Division of Cardiology, University of California-Irvine, Irvine, California, USA; Department of Epidemiology and Biostatistics, University of California-Irvine, Irvine, California, USA.
Division of Cardiology, University of California-Irvine, Irvine, California, USA; Department of Epidemiology and Biostatistics, University of California-Irvine, Irvine, California, USA.
J Am Coll Cardiol. 2024 Apr 23;83(16):1511-1525. doi: 10.1016/j.jacc.2024.02.031.
Lipoprotein(a) (Lp[a]) is a causal genetic risk factor for atherosclerotic cardiovascular disease (ASCVD). There are limited long-term follow-up data from large U.S. population cohorts.
This study examined the relationship of Lp(a) with ASCVD outcomes in a large, pooled, multi-ethnic U.S.
The study included data on Lp(a) and ASCVD outcomes from 5 U.S.
MESA (Multi-Ethnic Study of Atherosclerosis), CARDIA (Coronary Artery Risk Development in Young Adults), JHS (Jackson Heart Study), FHS-OS (Framingham Heart Study-Offspring), and ARIC (Atherosclerosis Risk In Communities). Lp(a) levels were classified on the basis of cohort-specific percentiles. Multivariable Cox regression related Lp(a) with composite incident ASCVD events by risk group and diabetes status.

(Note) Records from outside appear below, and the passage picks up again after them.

(** * Pose-Animator: the Artboard raster canvas controller

    A shallow embedding of [src/components/Artboard.tsx]: the React
    component that owns a 512x256 canvas, turns pointer drags into strokes,
    keeps an undo/redo history of PNG snapshots and pastes uploaded or
    generated pose images with aspect-preserving letterboxing.

    Modelling choices.
    - Canvas and image dimensions and brush widths are integers ([Z]).  The
      placement of a pasted image is computed, as JavaScript does, in IEEE
      binary64 ([PrimFloat.float]); an argument of [drawImage] is a [Num]:
      an integer written as such in the source, or a computed binary64.
      Pointer coordinates are rationals ([Q]): mouse offsets are whole
      numbers, whose sums and halves binary64 holds exactly.
    - The bitmap of the canvas is a display list ([Surface]): the paint
      operations applied since the last full-canvas fill or clear.  Equal
      display lists denote equal pixels.
    - Component state ([useState]), refs ([useRef]) and the callbacks that
      are still waiting to run (promise continuations, [FileReader.onloadend],
      [Image.onload]) are fields of one [State] record.  A waiting callback
      carries the [history] and [historyIndex] of the render that created it,
      exactly as the JavaScript closure does.
    - One [step] is: run an event handler to completion, then re-render and
      run the effects whose dependencies changed. *)

From Stdlib Require Import ZArith QArith List Ascii String Bool Lia.
From Stdlib Require PrimFloat SpecFloat FloatOps.
Import ListNotations.
Open Scope string_scope.
Open Scope list_scope.
Open Scope Z_scope.

Set Implicit Arguments.

(** ** Constants of the component *)

Inductive InputMode := ModeDraw | ModeUpload | ModePrompt.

The study included 27,756 persons without previous ASCVD who were aged 20 to 79 years, including 55.0% women, 35.6% Black participants, and 7.6% patients with diabetes, with mean follow-up of 21.1 years. Compared with Lp(a) levels <50th percentile, Lp(a) levels in the 50th to <75th, 75th to <90th, and ≥90th percentiles had adjusted HRs of 1.06 (95% CI: 0.99-1.14), 1.18 (95% CI: 1.09-1.28), and 1.46 (95% CI: 1.33-1.59), respectively for ASCVD events. Elevated Lp(a) predicted incident ASCVD events similarly by risk group, sex, and race or ethnic groups, but more strongly in patients with vs without diabetes (interaction P = 0.0056), with HRs for Lp(a) levels ≥90th percentile of 1.92 (95% CI: 1.50-2.45) and 1.41 (95% CI: 1.28-1.55), respectively. Lp(a) also individually predicted myocardial infarction, revascularization, stroke, and coronary heart disease death, but not total mortality.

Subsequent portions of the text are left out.